To avoid some of the issues you raise, we generally are working to reduce the surface area of the EHR to become simply the transactional backend which is then mirrored to a larger ecosystem of custom apps. This has the effect of boxing in the regulated entity. We focus on data integration (by spending $$$$ on custom HL7 interfaces, unfortunately not everyone can afford) to get outside of the walled garden. This means we can use the information/data for new and interesting purposes without worrying about the EHR vendor's roadblocks/tolls. More importantly to some people, we don't disrupt the billing cycle that originates from the EHR.
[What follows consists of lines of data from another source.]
(* ===== verification/Utf8.v ===== *)
(** * UTF-8 (RFC 3629): what the speech validators decide

    The encoding of a code point, the continuation-byte loop both validators
    share, and the loop over a text as a scan of code points.  The validators
    themselves are in [SpeechOutput] and [SpeechInput]. *)

From S2P Require Import Prelude.

Definition byte (b : Z) : Prop := 0 <= b < 256.

(** Unicode scalar values. *)
Definition scalar (cp : Z) : Prop := 0 <= cp < 55296 \/ 57343 < cp <= 1114111.

(** RFC 3629, section 3. *)
Definition encode (cp : Z) : list Z :=
  if cp <? 128 then [cp]
  else if cp <? 2048 then [192 + cp / 64; 128 + cp mod 64]
  else if cp <? 65536 then [224 + cp / 4096; 128 + (cp / 64) mod 64; 128 + cp mod 64]
  else [240 + cp / 262144; 128 + (cp / 4096) mod 64; 128 + (cp / 64) mod 64; 128 + cp mod 64].

Definition encode_all (cps : list Z) : list Z := concat (encode <$> cps).

(** The inner loop: [n] more continuation bytes. *)
(* src/speech_output/src/turbo_agent_speech_output.c 96-100 valid_plain_utf8 *)
Fixpoint continuation (n : nat) (cp : Z) (p : list Z) : option (Z * list Z) :=
  match n, p with
  | O, _ => Some (cp, p)
  | S _, [] => None
  | S n, b :: p =>
      if negb (Z.land b 192 =? 128) then None
      else continuation n (Z.lor (Z.shiftl cp 6) (Z.land b 63)) p
  end.

(** [while (i < len)]: one step consumes one code point or refuses the text. *)
Fixpoint scan (step : list Z -> option (list Z)) (fuel : nat) (p : list Z) : bool :=
  match p, fuel with
  | [], _ => true
  | _ :: _, O => false
  | _ :: _, S fuel => match step p with Some rest => scan step fuel rest | None => false end
  end.

(** ** Bytes *)

Definition all_bytes : list Z := Z.of_nat <$> seq 0 256.

(** A decidable fact about bytes holds when it holds of the 256. *)
Lemma byte_forall (f : Z -> bool) b : forallb f all_bytes = true -> byte b -> f b = true.
Proof.
  intros Hf Hb. rewrite forallb_forall in Hf. apply Hf. apply list_elem_of_In.
  unfold all_bytes. apply list_elem_of_fmap. exists (Z.to_nat b). unfold byte in Hb.
  split; [lia|]. apply elem_of_seq. lia.
Qed.

Lemma continuation_byte b : byte b -> (Z.land b 192 =? 128) = (128 <=? b) && (b <? 192).
Proof.
  intros Hb. apply Bool.eqb_prop.
  by apply (byte_forall (fun b => Bool.eqb (Z.land b 192 =? 128) ((128 <=? b) && (b <? 192)))).
Qed.

Lemma low_bits b : byte b -> 128 <= b < 192 -> Z.land b 63 = b - 128.
Proof.
  intros Hb Hr.
  pose proof (byte_forall
    (fun b => negb ((128 <=? b) && (b <? 192)) || (Z.land b 63 =? b - 128)) b eq_refl Hb) as Hf.
  cbv beta in Hf.
  rewrite (proj2 (Z.leb_le _ _)), (proj2 (Z.ltb_lt _ _)) in Hf by lia. by apply Z.eqb_eq in Hf.
Qed.

Lemma shift_or cp x : 0 <= x < 64 -> Z.lor (Z.shiftl cp 6) x = cp * 64 + x.
Proof.
  intros Hx. assert (Hl : Z.land (Z.shiftl cp 6) x = 0).
  { apply Z.bits_inj'. intros n Hn. rewrite Z.land_spec, Z.bits_0.
    destruct (decide (n < 6)) as [Hlt|Hge]; [by rewrite Z.shiftl_spec_low|].
    rewrite (Z.bits_above_log2 x n); [by rewrite andb_false_r|lia|].
    destruct (decide (x = 0)) as [->|Hne]; [simpl; lia|].
    assert (Z.log2 x < 6); [|lia]. apply Z.log2_lt_pow2; simpl; lia. }
  rewrite <- Z.lxor_lor, <- Z.add_nocarry_lxor by done.
  rewrite Z.shiftl_mul_pow2 by lia. change (2 ^ 6) with 64. lia.
Qed.

Lemma continuation_step n cp b p :
  byte b -> continuation (S n) cp (b :: p) =
  if (128 <=? b) && (b <? 192) then continuation n (cp * 64 + (b - 128)) p else None.
Proof.
  intros Hb. simpl. rewrite continuation_byte by done.
  destruct ((128 <=? b) && (b <? 192)) eqn:E; simpl; [|done]. bool_to_prop.
  by rewrite low_bits, shift_or by (done || lia).
Qed.

(** ** One multi-byte code point *)

(** The smallest code point that needs [extra] continuation bytes, and one more
    than the largest. *)
Definition first_of (extra : nat) : Z :=
  match extra with 1%nat => 128 | 2%nat => 2048 | _ => 65536 end.
Definition last_of (extra : nat) : Z :=
  match extra with 1%nat => 2048 | 2%nat => 65536 | _ => 2097152 end.
Definition lead_of (extra : nat) : Z :=
  match extra with 1%nat => 192 | 2%nat => 224 | _ => 240 end.

Definition push (cp b : Z) : Z := cp * 64 + (b - 128).

Lemma continuation_iff n x p cp rest :
  Forall byte p ->
  continuation n x p = Some (cp, rest) <->
  exists bs, length bs = n /\ Forall (fun b => 128 <= b < 192) bs /\ p = bs ++ rest /\
    cp = foldl push x bs.
Proof.
  intros Hp. revert x p Hp. induction n as [|n IH]; intros x p Hp.
  - simpl. split; [intros [= <- <-]; by exists []|].
    intros (bs & Hl & _ & -> & ->). apply length_zero_iff_nil in Hl. by subst.
  - destruct p as [|b p].
    { simpl. split; [done|]. intros ([|? ?] & [=] & _ & [=] & _). }
    apply Forall_cons in Hp as [Hb Hp]. rewrite continuation_step by done.
    destruct ((128 <=? b) && (b <? 192)) eqn:E.
    + bool_to_prop. rewrite (IH _ _ Hp). split.
      * intros (bs & Hl & Hf & -> & ->). exists (b :: bs). simpl. rewrite Forall_cons.
        repeat split; [lia|lia|lia|done].
      * intros ([|b' bs] & [=] & Hf & [= <- ->] & ->). apply Forall_cons in Hf as [_ Hf].
        by exists bs.
    + split; [done|]. intros ([|b' bs] & [=] & Hf & [= <- ->] & ->).
      apply Forall_cons in Hf as [Hr _].
      rewrite (proj2 (Z.leb_le _ _)), (proj2 (Z.ltb_lt _ _)) in E by lia. done.
Qed.

Lemma base64_div x r : 0 <= r < 64 -> (x * 64 + r) / 64 = x /\ (x * 64 + r) mod 64 = r.
Proof.
  intros Hr. rewrite Z.div_add_l, Z.div_small, Z.add_0_r by lia.
  split; [done|]. rewrite Z.add_comm, Z.mod_add by lia. by apply Z.mod_small.
Qed.

Lemma encode_2 x b1 : 0 <= b1 < 64 -> 128 <= x * 64 + b1 < 2048 ->
  encode (x * 64 + b1) = [192 + x; 128 + b1].
Proof.
  intros H1 Hr. unfold encode. rewrite (proj2 (Z.ltb_ge _ 128)), (proj2 (Z.ltb_lt _ 2048)) by lia.
  by destruct (base64_div x b1 H1) as [-> ->].
Qed.

Lemma encode_3 x b1 b2 : 0 <= b1 < 64 -> 0 <= b2 < 64 ->
  2048 <= (x * 64 + b1) * 64 + b2 < 65536 ->
  encode ((x * 64 + b1) * 64 + b2) = [224 + x; 128 + b1; 128 + b2].
Proof.
  intros H1 H2 Hr. unfold encode.
  rewrite (proj2 (Z.ltb_ge _ 128)), (proj2 (Z.ltb_ge _ 2048)), (proj2 (Z.ltb_lt _ 65536)) by lia.
  change 4096 with (64 * 64). rewrite <- Z.div_div by lia.
  destruct (base64_div (x * 64 + b1) b2 H2) as [-> ->].
  by destruct (base64_div x b1 H1) as [-> ->].
Qed.

Lemma encode_4 x b1 b2 b3 : 0 <= b1 < 64 -> 0 <= b2 < 64 -> 0 <= b3 < 64 ->
  65536 <= ((x * 64 + b1) * 64 + b2) * 64 + b3 ->
  encode (((x * 64 + b1) * 64 + b2) * 64 + b3) = [240 + x; 128 + b1; 128 + b2; 128 + b3].
Proof.
  intros H1 H2 H3 Hr. unfold encode.
  rewrite (proj2 (Z.ltb_ge _ 128)), (proj2 (Z.ltb_ge _ 2048)), (proj2 (Z.ltb_ge _ 65536)) by lia.
  change 262144 with (64 * (64 * 64)). change 4096 with (64 * 64).
  rewrite <- !Z.div_div by lia.
  destruct (base64_div ((x * 64 + b1) * 64 + b2) b3 H3) as [-> ->].
  destruct (base64_div (x * 64 + b1) b2 H2) as [-> ->].
  by destruct (base64_div x b1 H1) as [-> ->].
Qed.

(** A code point's own bytes are continuation bytes after a lead. *)
Lemma continuation_encode extra x p cp rest :
  (1 <= extra <= 3)%nat -> Forall byte p ->
  first_of extra <= cp < last_of extra ->
  continuation extra x p = Some (cp, rest) <-> lead_of extra + x :: p = encode cp ++ rest.
Proof.
  intros He Hp Hcp. rewrite continuation_iff by done. split.
  - intros (bs & Hl & Hf & -> & ->).
    destruct extra as [|[|[|[|]]]]; try lia; simpl in Hcp;
      repeat (destruct bs as [|? bs]; simpl in Hl; try lia);
      repeat (apply Forall_cons in Hf as [? Hf]); unfold push in *; simpl in *.
    + rewrite encode_2 by lia. simpl. repeat f_equal; lia.
    + rewrite encode_3 by lia. simpl. repeat f_equal; lia.
    + rewrite encode_4 by lia. simpl. repeat f_equal; lia.
  - pose proof (Z.div_mod cp 64 ltac:(lia)) as D1. pose proof (Z.mod_pos_bound cp 64 ltac:(lia)).
    set (q1 := cp / 64) in *. set (r1 := cp mod 64) in *.
    pose proof (Z.div_mod q1 64 ltac:(lia)) as D2. pose proof (Z.mod_pos_bound q1 64 ltac:(lia)).
    set (q2 := q1 / 64) in *. set (r2 := q1 mod 64) in *.
    pose proof (Z.div_mod q2 64 ltac:(lia)) as D3. pose proof (Z.mod_pos_bound q2 64 ltac:(lia)).
    set (q3 := q2 / 64) in *. set (r3 := q2 mod 64) in *. clearbody q1 r1 q2 r2 q3 r3.
    destruct extra as [|[|[|[|]]]]; try lia; simpl in Hcp.
    + rewrite D1 in Hcp |- *. rewrite (Z.mul_comm 64 q1) in *. rewrite encode_2 by lia.
      simpl. intros [= Hx ->]. exists [128 + r1]. unfold push. simpl.
      rewrite Forall_singleton. repeat split; lia.
    + rewrite D1, D2 in Hcp |- *. rewrite (Z.mul_comm 64 (_ + _)), (Z.mul_comm 64 q2) in *.
      rewrite encode_3 by lia.
      simpl. intros [= Hx ->]. exists [128 + r2; 128 + r1]. unfold push. simpl.
      rewrite Forall_cons, Forall_singleton. repeat split; lia.
    + rewrite D1, D2, D3 in Hcp |- *.
      rewrite (Z.mul_comm 64 q3), (Z.mul_comm 64 (q3 * 64 + r3)), (Z.mul_comm 64 (_ + r2)) in *.
      rewrite encode_4 by lia.
      simpl. intros [= Hx ->]. exists [128 + r3; 128 + r2; 128 + r1]. unfold push. simpl.
      rewrite !Forall_cons. repeat split; try lia. done.
Qed.

(** ** Whole texts *)

Lemma encode_nonempty cp : exists b bs, encode cp = b :: bs.
Proof. unfold encode. repeat case_match; eauto. Qed.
Do you notice any trends where healthcare operations/providers are starting to develop internal technology that integrates with the EHR to compliment vs. replace the core transactional system?

2 comments

It's Duff (David) instead of Fred but thanks. Fred is doing great too. Are you a former CHL/TXR managed or sub-owned group or facility?

Unfortunately I see the opposite trend right now, more silos, more lip service to interoperability, more tolls. I think driven by the burden of regulatory overhead. Moving forward there could be a shift to a "patient owned" record where providers and facilities feed standardized formats into a patient owned/managed "personal cloud". I hope that continues to pick up steam.

Hi Duff! Apologies for the mixup, should have seen that in your handle. No, I'm not part of CHL/TXR.

While not open source by any stretch, I see the personal EHR space being ushered along by companies following Apple's lead. Aside from complex patients, I think the generally healthy/mild-chronic person is uninterested in owning/managing their health data unfortunately. Apple is contributing useful tools to understand fundamental determinants of health including cardiovascular, sleep, fitness at massive scale. It just happens to come with your watch and phone, and their vision for health is starting to come into focus. This puts the patient in the position of generating the primary data (sensors, etc.) and sharing it with their care team on their terms (more or less). As telehealth becomes more prominent, I suspect the patient will be required to engage with their data more often as it will be the means of conveying a shared understanding vs. observations recorded in the clinical setting and stashed away in centralized EHRs.

Furthermore, if labs and other diagnostics are available directly to consumers it puts the individual in a position of ownership. I think the default position is whoever generates the data owns it, and determines how easy/hard it is to share with others. If the individual is empowered to generate information about themselves- this will start to swing toward "patient owned." I too look forward to more of this, but it will have to come with more direct to consumer and digital offerings.

One of the coolest examples I've seen of individuals taking ownership in open source med tech is openaps.org . I'm not one, but T1D's are some of the most resourceful and resilient folks around. Good on them for building a community to solve real problems together. Shout out to the #wearenotwaiting crew.

Hey - I'm trying to get into health tech (EHR integrations, HL7, FHIR etc), do you have any additional "required reading" suggestions beyond Hacking Healthcare?
One of the reasons Hacking Healthcare happened is the huge dearth of material for just this question, unfortunately I don't have anything else on that still. One absolutely timeless work not directly about technology but that is still very relevant is "The House of God". It is "fiction" but it is probably the most realistic depiction of the actual happenings at hospitals that exists and as a result something technologists can benefit from.
Hacking Healthcare (HC specific) and The DevOps Handbook (general) are the books I buy for everyone joining the team.

I recommend Eric Topol's books as well, including The Creative Destruction of Medicine and Deep Medicine. Lots of food for thought.